Dorothy Bailey, a substitute teacher, teaches a class at La Jolla Elementary School in Moreno Valley, Calif., on Sept. 23, 2021.
Terry Pierson—MediaNews Group/Press-Enterprise/Getty Images
November 22, 2021 6:00 AM EST

As a school superintendent, Michelle Reid’s job description includes managing the district’s budget, supervising school staff and making big-picture decisions. But lately, she’s been returning to her former roles of teacher and coach, filling in for absent educators in the face of a national shortage of substitute teachers.

On Nov. 12, she stepped in to teach a high school physical education class. She’s expecting to teach middle school math in the weeks ahead. Other school administrators, principals and teachers are filling in wherever they can as well.

“All of our central district office staff who are able to be certified to teach are helping out in our schools,” says Reid, superintendent of the Northshore School District in Bothell, Wash. “All classes, all grade levels.”

She says the district has recently been able to find substitutes to fill in for 80% to 85% of absent teachers on any given day, leaving the rest of the vacancies up to existing staff to cover: “It’s an all-hands-on-deck process.”

“Teachers have had to step in and teach all day without planning periods, which requires them then to do planning later into the afternoons and evenings, which honestly has created a sense of fatigue among many of our staff members,” Reid says.

Read more: From Teachers to Custodians, Meet the Educations Who Saved a Pandemic School Year

It’s the latest example of how the pandemic has exacerbated the already formidable challenges of running a school district. When teachers are absent due to illness, COVID-19 exposure or other routine reasons, school leaders are finding it more difficult to get someone to take their place.

More than 75% of school principals and district leaders said they were having trouble finding enough substitutes to cover teacher absences this year, according to a national EdWeek Research Center survey published in October. More administrators reported challenges hiring substitutes than any other school position, including bus drivers, paraprofessionals, full-time teachers and custodians.

Some school districts have had to close for a day due to the staffing shortages. On Nov. 12, the school district in Kent, Wash., was one of them. “During the pandemic, our staff, at every level, has experienced an unprecedented amount of stress, impacting their mental health,” interim Kent superintendent Israel Vela said in a statement. “Unfortunately, we cannot safely operate schools with the staff and substitute shortages we are already seeing in our data.”

Low pay, high risk

In many ways, the trend has been driven by the pandemic. Like all educators, the job of a substitute teacher has become more fraught during the past two years. They are called upon to teach in schools where children are likely still unvaccinated and might not be required to wear masks. In some cases, they’re filling in for teachers who are quarantining at home after being exposed to COVID-19. And many substitute teachers are in an age group that is more vulnerable to the disease.

“A number of our substitute teachers are retired educators, and in many cases, they simply are not willing to risk the COVID challenges to come to work,” Reid says.

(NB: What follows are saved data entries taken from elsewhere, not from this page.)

Lemma snmp_pdu_build_spec hole dl p bs :
  is_u64 dl -> pdu_ok p -> variables p = map var_of bs -> Forall binding_ok bs ->
  len_ok (Z.of_nat (length (pdu_body form4 p bs))) ->
  snmp_pdu_build hole p dl = take_room (pdu_enc form4 p bs) dl.
Proof.
  intros Hdl Hp Hvars Hbs Hlen. pose proof (pdu_body_small form4 p bs Hlen) as [Hv Hb].
  destruct (command_tag p Hp) as (Hu8 & _ & _). unfold snmp_pdu_build. rewrite Hvars, Hu8.
  change (pdu_enc form4 p bs) with
    (seq4 (command p) (Z.of_nat (length (pdu_body form4 p bs)))
     ++ fields_enc p ++ seq4 0x30 (Z.of_nat (length (concat (map (binding_enc form4) bs))))
     ++ concat (map (binding_enc form4) bs)).
  rewrite asn_build_sequence_spec by done.
  rewrite <- take_room_app, 2!take_room_bind, !length_seq4.
  destruct (Z.ltb_spec dl 4); [done|]. cbv beta iota.
  rewrite build_fields_spec by (done || u64_room). room_step.
  rewrite asn_build_sequence_spec by (done || u64_room).
  rewrite <- take_room_app, ?bind_assoc, 2!take_room_bind, !length_seq4.
  match goal with |- context [?a <? 4] => destruct (Z.ltb_spec a 4); [done|] end. cbv beta iota.
  rewrite build_vars_spec by (done || u64_room). rewrite ?bind_assoc, 2!take_room_bind.
  destruct (_ <? Z.of_nat (length (concat _))); [done|]. cbv beta iota.
  change (Z.lor ASN_SEQUENCE ASN_CONSTRUCTOR) with 0x30.
  rewrite overwrite_sequence_spec by (done || lia).
  rewrite overwrite_sequence_spec by (done || u64_room). done.
Qed.

Lemma rbuild_int_enc `{Allocator} v s :
  rb_ok s -> int_ok v ->
  wr true (Z.of_nat (length (int_enc v))) (asn_realloc_rbuild_int true ASN_INTEGER v sizeof_long s) s (int_enc v).
Proof.
  unfold int_ok. intros Hs Hv. pose proof (asn_realloc_rbuild_int_spec true ASN_INTEGER v s Hs) as Hw.
  cbv zeta in Hw. rewrite CHECK_OVERFLOW_S_id in Hw by done. exact Hw.
Qed.

(** One reverse builder, then the others in front of it. *)
Lemma wr_seq `{Allocator} (out1 out2 : list Z) m g s :
  rb_ok s -> wr true (Z.of_nat (length out1)) m s out1 ->
  (forall s', rb_ok s' -> wr true (Z.of_nat (length out2)) (g s') s' out2) ->
  wr true (Z.of_nat (length (out2 ++ out1))) (m ≫= g) s (out2 ++ out1).
Proof.
  intros Hs Hm Hg. rewrite length_app.
  eapply (wr_bind true _ (Z.of_nat (length out2))); [done|eapply wr_mono; [|exact Hm]; lia|lia|auto].
Qed.

Lemma rbuild_fields_spec `{Allocator} p s :
  rb_ok s -> pdu_ok p ->
  wr true (Z.of_nat (length (fields_enc p))) (rbuild_fields p s) s (fields_enc p).
Proof.
  intros Hs [(Hc & H1 & H2 & H3)|(Hc & H1 & H2 & H3 & H4 & H5)]; unfold rbuild_fields, fields_enc.
  - rewrite v2_not_trap, app_assoc by done.
    apply wr_seq; [done|by apply rbuild_int_enc|]. intros s1 Hs1.
    apply wr_seq; [done|by apply rbuild_int_enc|]. intros s2 Hs2. by apply rbuild_int_enc.
  - rewrite Hc, Z.eqb_refl, !app_assoc. cbn [negb].
    apply wr_seq; [done| |].
    { pose proof (asn_realloc_rbuild_unsigned_int_spec true ASN_TIMETICKS (time p) s Hs ltac:(cint)) as Hw.
      cbv zeta in Hw. by rewrite u32_id in Hw. }
    intros s1 Hs1. apply wr_seq; [done|by apply rbuild_int_enc|].
    intros s2 Hs2. apply wr_seq; [done|by apply rbuild_int_enc|].
    intros s3 Hs3. apply wr_seq; [done| |].
    { pose proof (asn_realloc_rbuild_string_spec true ASN_IPADDRESS (agent_addr p) s3 Hs3) as Hw.
      rewrite H2, tlv_r_eq in Hw by (unfold len_ok; rewrite H2; lia). by apply Hw. }
    intros s4 Hs4. by apply asn_realloc_rbuild_objid_spec.
Qed.

(** The header of what is in front, as [construct] puts it. *)
Lemma rbuild_construct `{Allocator} t m s body :
  rb_ok s -> len_ok (Z.of_nat (length body)) -> wr true (Z.of_nat (length body)) m s body ->
  wr true (Z.of_nat (length (construct len_octets t body)))
     (s1 ← m; asn_realloc_rbuild_sequence true t (offset s1 - offset s) s1) s
     (construct len_octets t body).
Proof.
  intros Hs Hb Hm. unfold construct, constructed. rewrite app_comm_cons.
  eapply (wr_bind true _ (Z.of_nat (S (length (len_octets (Z.of_nat (length body)))))));
    [done|eapply wr_mono; [|exact Hm]; rewrite length_app; lia|rewrite length_app; cbn [length]; lia|].
  intros s1 Hs1 Hw1 _. rewrite (written_offset _ _ _ Hs Hs1 Hw1).
  replace (offset s + Z.of_nat (length body) - offset s) with (Z.of_nat (length body)) by lia.
  unfold len_ok in Hb. rewrite <- len_octets_r_eq by done.
  apply asn_realloc_rbuild_header_spec; [done|lia].
Qed.

Lemma snmp_pdu_realloc_rbuild_spec `{Allocator} fuel p bs s :
  rb_ok s -> (3 <= fuel)%nat -> pdu_ok p -> variables p = map var_of bs -> Forall binding_ok bs ->
  len_ok (Z.of_nat (length (pdu_body len_octets p bs))) ->
  wr true (Z.of_nat (length (pdu_enc len_octets p bs))) (snmp_pdu_realloc_rbuild fuel p s) s
     (pdu_enc len_octets p bs).
Proof.
  intros Hs Hf Hp Hvars Hbs Hlen. pose proof (pdu_body_small len_octets p bs Hlen) as [Hv Hb].
  destruct (command_tag p Hp) as (Hu8 & _ & _).
  pose proof (rbuild_list_spec fuel bs s Hs Hf Hbs Hb) as Hl.
  pose proof (rbuild_construct 0x30 _ s _ Hs Hv Hl) as Hl2.
  assert (Hbody : wr true (Z.of_nat (length (pdu_body len_octets p bs)))
    (s2 ← (s1 ← rbuild_list fuel (rev (map var_of bs)) s;
           asn_realloc_rbuild_sequence true 0x30 (offset s1 - offset s) s1);
     rbuild_fields p s2) s (pdu_body len_octets p bs)).
  { apply wr_seq; [done|exact Hl2|]. intros s2 Hs2. by apply rbuild_fields_spec. }
  pose proof (rbuild_construct (command p) _ s _ Hs Hlen Hbody) as Hall.
  rewrite !bind_assoc in Hall. unfold snmp_pdu_realloc_rbuild.
  rewrite Hvars, rbuild_vars_reversed, Hu8. unfold pdu_enc. revert Hall.
  destruct (rbuild_list fuel _ s) as [s1| | |]; done.
Qed.

(** ** The parser *)

Section parse.
Context `{Allocator} (leftover : Z -> Z * option mem * Z).
(** Memory for the pieces of one packet. *)
Hypothesis Halloc : forall k, k <= 65536 -> alloc k = true.
Context (form : Z -> list Z) (Hform : form_ok form) (m : mem).

Lemma parse_var_spec data length b :
  is_u64 length -> binding_ok b -> len_ok (Z.of_nat (List.length (binding_body b))) ->
  bytes_at m data (binding_enc form b) ->
  let n := Z.of_nat (List.length (binding_enc form b)) in n <= length ->
  parse_var leftover m data length = Ret (var_of b, false, data + n, length - n).
Proof using Halloc Hform.
  intros Hl [Hname Hv] Hlen Hat n Hn. unfold parse_var. rewrite Halloc by done. cbn [negb].
  revert Hlen Hat n Hn. unfold binding_enc, binding_body, var_of.
  generalize (value_codec (fun t mm nn e =>
    let body := tlv ASN_OBJECT_ID (oid_octets b.1) ++ e in
    len_ok (Z.of_nat (List.length body)) -> bytes_at m data (construct form 0x30 body) ->
    Z.of_nat (List.length (construct form 0x30 body)) <= length ->
    (v ← snmp_parse_var_op m data MAX_OID_LEN length;
     '(type, val, val_len, bad) ← parse_value leftover m (var_val v) (var_val_type v) (var_val_len v);
     Ret ({| name := var_name v; type := type; val := val; val_len := val_len |},
          bad, var_end v, listlength v))
    = Ret ({| name := b.1; type := t; val := mm; val_len := nn |}, false,
           data + Z.of_nat (List.length (construct form 0x30 body)),
           length - Z.of_nat (List.length (construct form 0x30 body)))) b.2 Hv).
  intros Hc Hlen Hat Hn. apply Hc; [|done..]. clear Hc Hlen Hat Hn.
  intros A c t a Hva body Hlen Hat Hn. pose proof (enc_bounds c t a Hva) as He.
  destruct (snmp_parse_var_op_spec c m data length (form (Z.of_nat (List.length body))) b.1 t a)
    as (v & q & -> & Hend & Hnm & Hty & Hll & Hvat & Hh); try done; [by apply Hform|].
  rewrite bind_ret. rewrite Hend, Hnm, Hty, Hll.
  rewrite (parse_ok c leftover m (var_val v) (Z.of_nat (List.length (enc c t a))) t a q (var_val_len v));
    [done|unfold is_u64; lia|done|done|lia|done|].
  intros k [Hk|Hk]; apply Halloc; lia.
Qed.

Lemma parse_vars_spec fuel data bs bad :
  Forall binding_ok bs -> Forall (fun b => len_ok (Z.of_nat (List.length (binding_body b)))) bs ->
  let out := concat (map (binding_enc form) bs) in
  len_ok (Z.of_nat (List.length out)) -> (List.length out <= fuel)%nat -> bytes_at m data out ->
  parse_vars leftover fuel m data (Z.of_nat (List.length out)) bad = Ret (map var_of bs, bad).
Proof using Halloc Hform.
  intros Hbs. revert fuel data. induction Hbs as [|b bs Hb Hbs IH]; intros fuel data Hsm out Hout Hf Hat.
  { destruct fuel; done. }
  apply Forall_cons_1 in Hsm as [Hsb Hsm]. subst out. cbn [map concat] in *.
  apply bytes_at_app in Hat as [Hat1 Hat2]. rewrite length_app in Hout, Hf |- *.
  assert (Hpos : 2 <= Z.of_nat (List.length (binding_enc form b))).
  { pose proof (length_construct form 0x30 _ Hform Hsb). unfold binding_enc. lia. }
  unfold len_ok in Hout. set (n := List.length (binding_enc form b)) in *.
  set (rest := List.length (concat (map (binding_enc form) bs))) in *.
  destruct fuel as [|fuel]; [lia|]. cbn [parse_vars]. rewrite s32_id by cint.
  destruct (Z.ltb_spec 0 (Z.of_nat (n + rest))); [|lia].
  rewrite (parse_var_spec data _ b) by (done || u64_room). rewrite bind_ret. fold n.
  replace (Z.of_nat (n + rest) - Z.of_nat n) with (Z.of_nat rest) by lia.
  rewrite orb_false_r. unfold rest. rewrite IH; [done|done|fold rest; unfold len_ok; lia|fold rest; lia|done].
Qed.

Lemma parse_int_enc data length v :
  is_u64 length -> int_ok v -> bytes_at m data (int_enc v) ->
  Z.of_nat (List.length (int_enc v)) <= length ->
  asn_parse_int m data length sizeof_long
  = Ret (data + Z.of_nat (List.length (int_enc v)), ASN_INTEGER, v,
         length - Z.of_nat (List.length (int_enc v))).
Proof using Type.
  clear Halloc leftover. unfold int_ok, INT32_MIN. intros Hl Hv Hat Hn.
  rewrite (asn_parse_int_spec m data length v) by (done || cint).
  by rewrite CHECK_OVERFLOW_S_id by (unfold INT32_MIN; lia).
Qed.

(** What the parser makes of the structure it is given. *)
Definition parsed (p0 p : snmp_pdu) : snmp_pdu :=
  let flags := Z.land (flags p0) (Z.lnot UCD_MSG_FLAG_RESPONSE_PDU) in
  if command p =? SNMP_MSG_TRAP then
    {| command := command p; reqid := reqid p0; errstat := errstat p0; errindex := errindex p0;
       time := time p; flags := flags; variables := variables p0; enterprise := enterprise p;
       trap_type := trap_type p; specific_type := specific_type p; agent_addr := agent_addr p |}
  else
    {| command := command p; reqid := reqid p; errstat := errstat p; errindex := errindex p;
       time := time p0;
       flags := if (command p =? SNMP_MSG_RESPONSE) || (command p =? SNMP_MSG_REPORT)
                then Z.lor flags UCD_MSG_FLAG_RESPONSE_PDU else flags;
       variables := variables p0; enterprise := enterprise p0; trap_type := trap_type p0;
       specific_type := specific_type p0; agent_addr := agent_addr p0 |}.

But the shortage of substitute teachers also preceded the pandemic in many places, as they face low pay, unpredictable schedules and the challenge of supervising students who might misbehave in the absence of their teacher. The median hourly wage for short-term substitute teachers is $14.12, according to the Bureau of Labor Statistics.

Michelle Reid, superintendent of the Northshore School District, talks to physical education teacher Kristi Smith while substituting in a gym class on Nov. 12 at North Creek High School in Bothell, Wash.
Courtesy of Northshore School District

Some school districts recently raised pay for substitute teachers to encourage more people to take on the job. The Jordan School District in West Jordan, Utah gave substitute teachers a $7 hourly wage increase and also started offering bonuses of up to $500 depending on how many days they work this semester, the Salt Lake Tribune reported.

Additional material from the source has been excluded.